**TASK GOAL:** Return exactly those lines of the material below that fall between the line holding "su_remove_socket : option error;" and the line holding "[] (su_write_secret su)", inclusive.

**GIVEN DATA:**
(** Each call of [Run] before the accept loop, in order. *)
Record startup_io := {
  su_load : result Config;
  su_secret : result bytes;
  su_write_secret : result unit;
  su_secret_path : path_io;
  su_mkdir : result unit;
  su_dir : path_io;
  su_remove_socket : option error;
  su_listen : result unit;
  su_chmod_socket : result unit;
  su_socket_path : path_io;
}.

(** [os.Remove] of the stale socket, which may be missing. *)
Definition remove_stale (r : option error) : result unit :=
  match r with
  | Some e => if bool_decide (e = ENOENT) then Ok tt else Err (Wrapf "remove stale socket: %w" [] e)
  | None => Ok tt
  end.

(** The audit logger is opened after the configuration is loaded; the proxy's
    failure to start is not an error. *)
Definition Run_startup (su : startup_io) (io : proxy_io) (n : node) : result unit * node :=
  let d := n_daemon n in
  match
    ValidateRuntimeDirEnv ≫= λ _,
    guard_err (d_runtimeGID d <? -1) (Errorf "runtime gid must be >= 0 when set" []) ≫= λ _,
    guard_err (negb (IsAllowedAuthFileMode (d_authFileMode d)))
      (Errorf "invalid auth file mode %04o" [FZ (d_authFileMode d)]) ≫= λ _,
    guard_err (negb (IsAllowedSocketFileMode (d_socketFileMode d)))
      (Errorf "invalid socket file mode %04o" [FZ (d_socketFileMode d)]) ≫= λ _,
    wrap_err "load config: %w" [] (su_load su)
  with
  | Err e => (Err e, n)
  | Ok cfg =>
    match AuditLog.New (GetAuditConfig (Some cfg)) (n_audit n) with
    | (Err e, a) =>
      (Err (Wrapf "init audit logger: %w" [] e), {| n_daemon := d; n_fs := n_fs n; n_audit := a |})
    | (Ok logger, a) =>
      let d := set_auditLogger d (Some logger) in
      let n := {| n_daemon := d; n_fs := n_fs n; n_audit := a |} in
      match
        wrap_err "generate HMAC secret: %w" [] (su_secret su) ≫= λ secret,
        wrap_err "write HMAC secret: %w" [] (su_write_secret su) ≫= λ _,
        wrap_err "chgrp auth file: %w" [] (applyRuntimePathOwnership d (su_secret_path su)) ≫= λ _,
        wrap_err "create runtime dir: %w" [] (su_mkdir su) ≫= λ _,
        wrap_err "chmod runtime dir: %w" [] (applyRuntimeDirPermissions d (su_dir su)) ≫= λ _,
        remove_stale (su_remove_socket su) ≫= λ _,
        wrap_err "listen: %w" [] (su_listen su) ≫= λ _,
        wrap_err "chmod socket: %w" [] (su_chmod_socket su) ≫= λ _,
        wrap_err "chgrp socket: %w" [] (applyRuntimePathOwnership d (su_socket_path su)) ≫= λ _, Ok secret
      with
      | Err e =>
        (* the deferred [d.auditLogger.Close()] *)
        (Err e, {| n_daemon := d; n_fs := n_fs n; n_audit := (Close logger a).2 |})
      | Ok secret =>
        let d := set_cfg d cfg in
        let d := {| d_socketPath := d_socketPath d; d_configPath := d_configPath d; d_allowedUID := d_allowedUID d;
                    d_runtimeGID := d_runtimeGID d; d_authFileMode := d_authFileMode d;
                    d_socketFileMode := d_socketFileMode d; d_allowedBinaries := d_allowedBinaries d;
                    d_version := d_version d; d_secret := secret; d_cfg := d_cfg d;
                    d_connCap := GetMaxConnections cfg; d_connUsed := 0;
                    d_replayCache := Some (NewReplayCache (GetReplayCacheTTL cfg) (GetReplayCacheMaxEntries cfg));
                    d_metrics := d_metrics d; d_httpProxy := d_httpProxy d; d_proxyAuthToken := d_proxyAuthToken d;
                    d_proxyAuthTokenPath := d_proxyAuthTokenPath d; d_auditLogger := d_auditLogger d |} in
        let '(_, n) := startHTTPProxy cfg io (set_daemon n d) in
        (Ok tt, n)
      end
    end
  end.
End daemon.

**TASK RESULT:**
  su_remove_socket : option error;
  su_listen : result unit;
  su_chmod_socket : result unit;
  su_socket_path : path_io;
}.

(** [os.Remove] of the stale socket, which may be missing. *)
Definition remove_stale (r : option error) : result unit :=
  match r with
  | Some e => if bool_decide (e = ENOENT) then Ok tt else Err (Wrapf "remove stale socket: %w" [] e)
  | None => Ok tt
  end.

(** The audit logger is opened after the configuration is loaded; the proxy's
    failure to start is not an error. *)
Definition Run_startup (su : startup_io) (io : proxy_io) (n : node) : result unit * node :=
  let d := n_daemon n in
  match
    ValidateRuntimeDirEnv ≫= λ _,
    guard_err (d_runtimeGID d <? -1) (Errorf "runtime gid must be >= 0 when set" []) ≫= λ _,
    guard_err (negb (IsAllowedAuthFileMode (d_authFileMode d)))
      (Errorf "invalid auth file mode %04o" [FZ (d_authFileMode d)]) ≫= λ _,
    guard_err (negb (IsAllowedSocketFileMode (d_socketFileMode d)))
      (Errorf "invalid socket file mode %04o" [FZ (d_socketFileMode d)]) ≫= λ _,
    wrap_err "load config: %w" [] (su_load su)
  with
  | Err e => (Err e, n)
  | Ok cfg =>
    match AuditLog.New (GetAuditConfig (Some cfg)) (n_audit n) with
    | (Err e, a) =>
      (Err (Wrapf "init audit logger: %w" [] e), {| n_daemon := d; n_fs := n_fs n; n_audit := a |})
    | (Ok logger, a) =>
      let d := set_auditLogger d (Some logger) in
      let n := {| n_daemon := d; n_fs := n_fs n; n_audit := a |} in
      match
        wrap_err "generate HMAC secret: %w" [] (su_secret su) ≫= λ secret,
        wrap_err "write HMAC secret: %w" [] (su_write_secret su) ≫= λ _,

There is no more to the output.